What is required: Look for "forall p, p ∈ passwords ->" in the records below, then copy that line and every line after it, exactly and with nothing added.

Given records:
***
Lemma foldl_filter_after_known passwords bf :
  (forall item, Str item ∈ passwords -> item <> "" -> check bf item = Ok true) ->
  foldl filter_after bf passwords = bf.
Proof.
  induction passwords as [|p ps IH]; intros Hknown; simpl; [done|].
  destruct (filter_after_known bf p) as [-> _].
  - intros item [-> Hne]%valid_password_str. apply Hknown; [apply list_elem_of_here|done].
  - apply IH. intros item Hin. apply Hknown. by apply list_elem_of_further.
Qed.

Lemma loop_invalid passwords : forall bf results,
  Forall (fun p => hashable p = true /\ valid_password p = None) passwords ->
  exists results',
    check_password_loop bf results passwords = (Ok results', bf) /\
    forall key, results' !! key
                = if decide (key ∈ passwords) then Some invalid_password
                  else results !! key.
Proof.
  induction passwords as [|p ps IH]; intros bf results Hall.
  - exists results. split; [done|]. intros key.
    rewrite decide_False by apply not_elem_of_nil. done.
  - apply Forall_cons in Hall as [[Hhash Hinvalid] Hall].
    destruct (IH bf (<[p := invalid_password]> results) Hall) as (results' & Hloop & Hkeys).
    exists results'. split.
    + cbn [check_password_loop]. unfold setkey. rewrite Hhash.
      destruct p as [item| | |]; simpl in *; try exact Hloop.
      destruct (String.eqb item ""); [exact Hloop | discriminate].
    + intros key. rewrite Hkeys.
      destruct (decide (key ∈ ps)) as [Hin|Hnin].
      * rewrite decide_True by (by apply list_elem_of_further). done.
      * destruct (decide (key = p)) as [->|Hne].
        -- rewrite decide_True by apply list_elem_of_here. apply lookup_insert_eq.
        -- rewrite decide_False by (rewrite elem_of_cons; tauto).
           by apply lookup_insert_ne.
Qed.

End PasswordMore.

(** X6. On a filter of positive size and a list of hashable elements, the
    dict returned holds one entry for every element of the list and no
    other, each with one of the three statuses, and the filter the call
    leaves has every bit the filter had before. *)
Theorem X6_one_entry_per_element (bf : BloomFilter.t) (passwords : list obj) :
  BloomFilter.wf bf ->
  Forall (fun p => hashable p = true) passwords ->
  exists results bf',
    check_password_uniqueness bf passwords = (Ok results, bf') /\
    BloomFilter.extends bf bf' /\
    (forall key, is_Some (results !! key) <-> key ∈ passwords) /\
    (forall key status, results !! key = Some status ->
       status = invalid_password \/ status = used_password
       \/ status = unique_password).
Proof.
  intros Hwf Hall. unfold check_password_uniqueness.
  destruct (PasswordFacts.loop_spec passwords bf ∅ Hwf Hall)
    as (results & Hloop & Hout & Hlast).
  exists results, (foldl filter_after bf passwords).
  split; [exact Hloop|]. split; [apply PasswordFacts.foldl_filter_after_extends|].
  assert (Hin : forall key, key ∈ passwords ->
            exists bf0, results !! key = Some (verdict bf0 key)).
  { intros key (before & after & -> & Hnin)%list_elem_of_split_r.
    eexists. eapply Hlast; done. }
  split.
  - intros key. split.
    + intros Hsome. destruct (decide (key ∈ passwords)) as [|Hnin]; [done|].
      rewrite (Hout key Hnin), lookup_empty in Hsome. by destruct Hsome.
    + intros (bf0 & ->)%Hin. eauto.
  - intros key status Hkey.
    destruct (decide (key ∈ passwords)) as [(bf0 & Hv)%Hin|Hnin].
    + rewrite Hv in Hkey. injection Hkey as <-. unfold verdict.
      destruct (valid_password key); [|by left].
      destruct (BloomFilter.check bf0 s) as [[]|]; auto.
    + by rewrite (Hout key Hnin), lookup_empty in Hkey.
Qed.

Lemma X6_witness :
  exists results bf',
    check_password_uniqueness (BloomFilter.mk 1000 3 (replicate 1000 false))
      [Str "a"; None_; Str ""; Str "a"] = (Ok results, bf') /\
    BloomFilter.extends (BloomFilter.mk 1000 3 (replicate 1000 false)) bf' /\
    (forall key, is_Some (results !! key) <-> key ∈ [Str "a"; None_; Str ""; Str "a"]) /\
    (forall key status, results !! key = Some status ->
       status = invalid_password \/ status = used_password
       \/ status = unique_password).
Proof.
  apply (X6_one_entry_per_element (BloomFilter.mk 1000 3 (replicate 1000 false))).
  - split; [simpl; lia | reflexivity].
  - repeat constructor.
Defined.

(** X7. Running the check a second time on the same list, with the filter
    the first run left, changes the filter no more and reports every
    non-empty string of the list as already used (and every other element
    as rejected). *)
Theorem X7_second_run_reports_all_used (bf : BloomFilter.t) (passwords : list obj) :
  BloomFilter.wf bf ->
  Forall (fun p => hashable p = true) passwords ->
  exists results1 bf1 results2,
    check_password_uniqueness bf passwords = (Ok results1, bf1) /\
    check_password_uniqueness bf1 passwords = (Ok results2, bf1) /\
    forall p, p ∈ passwords ->
      results2 !! p = Some (match valid_password p with
                            | Some _ => used_password
                            | None => invalid_password
                            end).
Proof.
  intros Hwf Hall. unfold check_password_uniqueness.
  destruct (PasswordFacts.loop_spec passwords bf ∅ Hwf Hall) as (results1 & Hloop1 & _).
  set (bf1 := foldl filter_after bf passwords) in *.
  assert (Hwf1 : BloomFilter.wf bf1).
  { eapply BloomFilterFacts.extends_wf;
      [exact Hwf | apply PasswordFacts.foldl_filter_after_extends]. }
  assert (Hknown : forall item, Str item ∈ passwords -> item <> "" ->
                     BloomFilter.check bf1 item = Ok true).
  { intros item Hin Hne. by apply PasswordFacts.check_after_seen. }
  destruct (PasswordFacts.loop_spec passwords bf1 ∅ Hwf1 Hall)
    as (results2 & Hloop2 & _ & Hlast).
  rewrite (PasswordMore.foldl_filter_after_known passwords bf1 Hknown) in Hloop2.
  exists results1, bf1, results2. split; [exact Hloop1|]. split; [exact Hloop2|].
  intros p (before & after & Heq & Hnin)%list_elem_of_split_r.
  rewrite (Hlast before p after Heq Hnin).
  rewrite PasswordMore.foldl_filter_after_known.
  - f_equal. apply PasswordMore.filter_after_known.
    intros item [-> Hne]%PasswordFacts.valid_password_str.
    apply Hknown; [|done]. rewrite Heq. set_solver.
  - intros item Hin. apply Hknown. rewrite Heq. set_solver.
Qed.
***
Solved problem:
    forall p, p ∈ passwords ->
      results2 !! p = Some (match valid_password p with
                            | Some _ => used_password
                            | None => invalid_password
                            end).
Proof.
  intros Hwf Hall. unfold check_password_uniqueness.
  destruct (PasswordFacts.loop_spec passwords bf ∅ Hwf Hall) as (results1 & Hloop1 & _).
  set (bf1 := foldl filter_after bf passwords) in *.
  assert (Hwf1 : BloomFilter.wf bf1).
  { eapply BloomFilterFacts.extends_wf;
      [exact Hwf | apply PasswordFacts.foldl_filter_after_extends]. }
  assert (Hknown : forall item, Str item ∈ passwords -> item <> "" ->
                     BloomFilter.check bf1 item = Ok true).
  { intros item Hin Hne. by apply PasswordFacts.check_after_seen. }
  destruct (PasswordFacts.loop_spec passwords bf1 ∅ Hwf1 Hall)
    as (results2 & Hloop2 & _ & Hlast).
  rewrite (PasswordMore.foldl_filter_after_known passwords bf1 Hknown) in Hloop2.
  exists results1, bf1, results2. split; [exact Hloop1|]. split; [exact Hloop2|].
  intros p (before & after & Heq & Hnin)%list_elem_of_split_r.
  rewrite (Hlast before p after Heq Hnin).
  rewrite PasswordMore.foldl_filter_after_known.
  - f_equal. apply PasswordMore.filter_after_known.
    intros item [-> Hne]%PasswordFacts.valid_password_str.
    apply Hknown; [|done]. rewrite Heq. set_solver.
  - intros item Hin. apply Hknown. rewrite Heq. set_solver.
Qed.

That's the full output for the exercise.